Novo medicamento oferece esperança no tratamento do Alzheimer

Um novo medicamento que está em testes obteve resultados positivos em diminuir a progressão da demência em pacientes que sofrem de Alzheimer, além de reduzir as placas senis que degeneram a estrutura de neurônios e atrofiam regiões do cérebro.

A droga, desenvolvida por uma companhia japonesa, foi testada em 856 pacientes dos Estados Unidos, Europa e Japão. Essa é a primeira vez que um estudo realizado com um número expressivo de voluntários consegue apresentar resultados positivos contra os sintomas da doença.

Ao realizar comparações com pacientes que não foram submetidos à nova droga, os pesquisadores notaram que a perda de memória e a deficiência cognitiva foram 30% menores para as pessoas que participaram dos testes.

Ainda assim, os pesquisadores afirmam que o medicamento ainda não é capaz de vencer por completo a doença, que afeta 44 milhões de pessoas em todo o planeta. Até 2050, espera-se que esse número seja triplicado. Os cientistas seguirão com os testes para que a droga seja eficaz e aprofunde sua capacidade de combater a doença.

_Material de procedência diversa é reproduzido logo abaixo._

Lemma get_verb_by_name_wp v obj l name Q a :
  a_rows a = v → world_ok v → chain (parents v) obj l → names name →
  verbs_coherent names v (verb_resolution_cache (a_caches a)) →
  (∀ vc, verbs_coherent names v vc → Q (own_verb v name obj) (with_verbs vc a)) →
  wp (get_verb_by_name obj name) Q a.
Proof.
  intros Hv Hw Hl Hn Hco HQ. unfold get_verb_by_name.
  assert (a = with_verbs (verb_resolution_cache (a_caches a)) a) as Hid
    by (by destruct a as [? [] ? ? ? ? ?]).
  apply wp_bind, (wp_gets pms base _ (λ a, VerbResolutionCache.lookup obj name
    (verb_resolution_cache (a_caches a)))); [done|].
  destruct (VerbResolutionCache.lookup obj name _) as [e|] eqn:Hc; [|by eapply find_verb_on_wp].
  apply (vc_entry _ _ _ Hco) with (l := l) in Hc; [|done..].
  destruct (find_verb v name None None (obj :: l)) as [b|] eqn:Hb; simpl in Hc; subst e.
  - case_bool_decide as Hloc; [|by eapply find_verb_on_wp].
    pose proof Hb as (o & d & Ho & Hd & Hin & Hfit)%find_verb_elem. cbn in Hloc.
    pose proof (wo_verb _ Hw _ _ _ Hd Hin) as Ho'. rewrite Hloc in Ho'. subst o.
    eapply (lookup_resolved_wp v _ _ obj d); [done..|]. rewrite Hid.
    assert (verb_at v name None None obj = Some b) as Hat; [|].
    { unfold find_verb in Hb. cbn [first_some] in Hb.
      destruct (verb_at v name None None obj) as [b'|] eqn:Hat; [done|]. exfalso.
      unfold verb_at in Hat. rewrite Hd in Hat. cbn in Hat.
      eapply List.find_none in Hat; [|by apply list_elem_of_In]. by rewrite Hfit in Hat. }
    unfold own_verb in HQ. rewrite Hat in HQ. by apply HQ.
  - apply wp_fail. rewrite Hid. unfold own_verb in HQ. unfold find_verb in Hb.
    cbn [first_some] in Hb. destruct (verb_at v name None None obj); [done|]. by apply HQ.
Qed.

(** ** Properties *)

Definition with_props (pc : PropResolutionCache.t) a : astate :=
  with_a_caches (mkCaches (verb_resolution_cache (a_caches a)) pc (ancestry_cache (a_caches a))) a.

Lemma with_props_id a : a = with_props (prop_resolution_cache (a_caches a)) a.
Proof. by destruct a as [? [] ? ? ? ? ?]. Qed.

Lemma fill_prop_coherent v c o l n :
  props_coherent names v c → names n → u64_obj o → chain (parents v) o l →
  props_coherent names v (PropResolutionCache.fill_entry o n (find_prop v n (o :: l)) c).
Proof.
  intros [He Hf] Hn Ho Hl. split; [|done].
  intros o' n' e l' Hn' Ho'. rewrite prop_fill by auto. case_decide as Heq; [|by apply He].
  injection Heq as -> ->. intros [= <-] Hl'. by rewrite (chain_det _ _ _ _ Hl' Hl).
Qed.

Lemma fill_first_props_coherent v c o l p l1 l2 :
  props_coherent names v c → chain (parents v) o l → o :: l = l1 ++ p :: l2 →
  (∀ x n, x ∈ l1 → prop_at v n x = None) →
  props_coherent names v (PropResolutionCache.fill_first_parent_with_props o (Some p) c).
Proof.
  intros [He Hf] Hl Heq Hnone. split; [done|]. intros o' e l'.
  unfold PropResolutionCache.lookup_first_parent_with_props. simpl.
  rewrite lookup_insert_Some. intros [[<- <-]|[_ Hl']] Hc; [|by eapply Hf].
  exists p, l1, l2. by rewrite (chain_det _ _ _ _ Hc Hl).
Qed.

Lemma no_props_at v o n : contents (default DefsOps.empty (propdefs v !! o)) = [] → prop_at v n o = None.
Proof.
  unfold prop_at, DefsOps.find_first_named. destruct (propdefs v !! o) as [d|]; [|done].
  simpl. by intros ->.
Qed.

(** The first object with properties, as the loop looks for it. *)
Lemma first_with_props_wp v obj l search_o l2 :
  chain (parents v) obj l → chain (parents v) search_o l2 →
  ∀ n l1 a Q, a_rows a = v → obj :: l = l1 ++ search_o :: l2 → (length l2 < n)%nat →
  props_coherent names v (prop_resolution_cache (a_caches a)) →
  (∀ x n, x ∈ l1 → prop_at v n x = None) →
  (∀ r pc, props_coherent names v pc →
     match r with
     | Some p => ∃ l1 l2, obj :: l = l1 ++ p :: l2 ∧ ∀ x n, x ∈ l1 → prop_at v n x = None
     | None => ∀ x n, x ∈ obj :: l → prop_at v n x = None
     end → Q (Ok r) (with_props pc a)) →
  wp (first_with_props_loop n obj search_o) Q a.
Proof.
  intros Hl Hc. induction Hc as [o Hu|o p l2 Hu Hc IH];
    intros [|n] l1 a Q Hv Heq Hlen Hco Hnone HQ; simpl in Hlen; try lia;
    cbn [first_with_props_loop]; apply wp_try_ok;
    apply (wp_with_is pms base ObjectPropdefs o _ _ (propdefs v !! o)); try (by subst v);
    pose proof (no_props_at v o) as Hno;
    destruct (default false _) eqn:Hd;
    try (apply wp_bind, wp_modify_caches, wp_ret; apply HQ;
         [by eapply (fill_first_props_coherent _ _ _ l _ l1)|by eexists _, _]);
    assert (∀ n, prop_at v n o = None) as Ho
      by (intros n'; apply Hno; destruct (propdefs v !! o) as [d|]; simpl in Hd; [|done];
          by apply negb_false_iff, bool_decide_eq_true in Hd);
    assert (∀ x n, x ∈ l1 ++ [o] → prop_at v n x = None) as Hnone'
      by (intros x n' [Hx| ->%list_elem_of_singleton]%elem_of_app; by auto);
    apply wp_try_ok, get_parent_wp; rewrite Hv;
    pose proof (up_default (parents v) o) as Hdef; rewrite Hu in Hdef.
  - rewrite Hdef. apply wp_ret. rewrite with_props_id. apply HQ; [done|]. by rewrite Heq.
  - destruct Hdef as [-> ->]. apply (IH n (l1 ++ [o])); [done| |lia|done..].
    by rewrite <-app_assoc.
Qed.

Lemma find_named_loop_wp v name search_o l2 :
  chain (parents v) search_o l2 →
  ∀ n a Q, a_rows a = v → (length l2 < n)%nat →
  Q (Ok (Some (find_prop v name (search_o :: l2)))) a →
  wp (find_named_loop n name search_o) Q a.
Proof.
  intros Hc. induction Hc as [o Hu|o p l2 Hu Hc IH]; intros [|n] a Q Hv Hlen HQ;
    simpl in Hlen; try lia; cbn [find_named_loop]; apply wp_try_ok;
    apply (wp_with_is pms base ObjectPropdefs o _ _ (propdefs v !! o)); try (by subst v);
    unfold find_prop in HQ; cbn [first_some] in HQ;
    (replace (mjoin _) with (prop_at v name o)
       by (unfold prop_at; by destruct (propdefs v !! o)));
    destruct (prop_at v name o) as [p'|]; try (by apply wp_ret);
    apply wp_try_ok, get_parent_wp; rewrite Hv;
    pose proof (up_default (parents v) o) as Hdef; rewrite Hu in Hdef.
  - rewrite Hdef. by apply wp_ret.
  - destruct Hdef as [-> ->]. by apply IH; [|lia|].
Qed.

Lemma find_prop_at v name l1 l2 :
  (∀ x n, x ∈ l1 → prop_at v n x = None) → find_prop v name (l1 ++ l2) = find_prop v name l2.
Proof.
  intros Hn. unfold find_prop. rewrite first_some_app, first_some_none; [done|auto].
Qed.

O Alzheimer ainda não é totalmente compreendido pela ciência. Apesar de a hereditariedade genética ter influência no desenvolvimento da doença, ainda não é possível afirmar com precisão os motivos que desencadeiam as manifestações das placas senis e dos emaranhados neurofibrilares (alterações que acontecem nos neurônios), que afetam gradativamente o funcionamento do cérebro e provocam desorientação, mudanças comportamentais e esquecimento.

Manter o cérebro ativo, no entanto, é recomendado para que os sinais da doença não se manifestem de maneira tão agressiva. Todas as atividades são válidas: uma pesquisa feita no Centro Alemão para Doenças Neurodegenerativas de Magdeburgo indicou que dançar pode ajudar pessoas mais velhas a reverter sinais de envelhecimento no cérebro e contribuir para a prevenção do Alzheimer.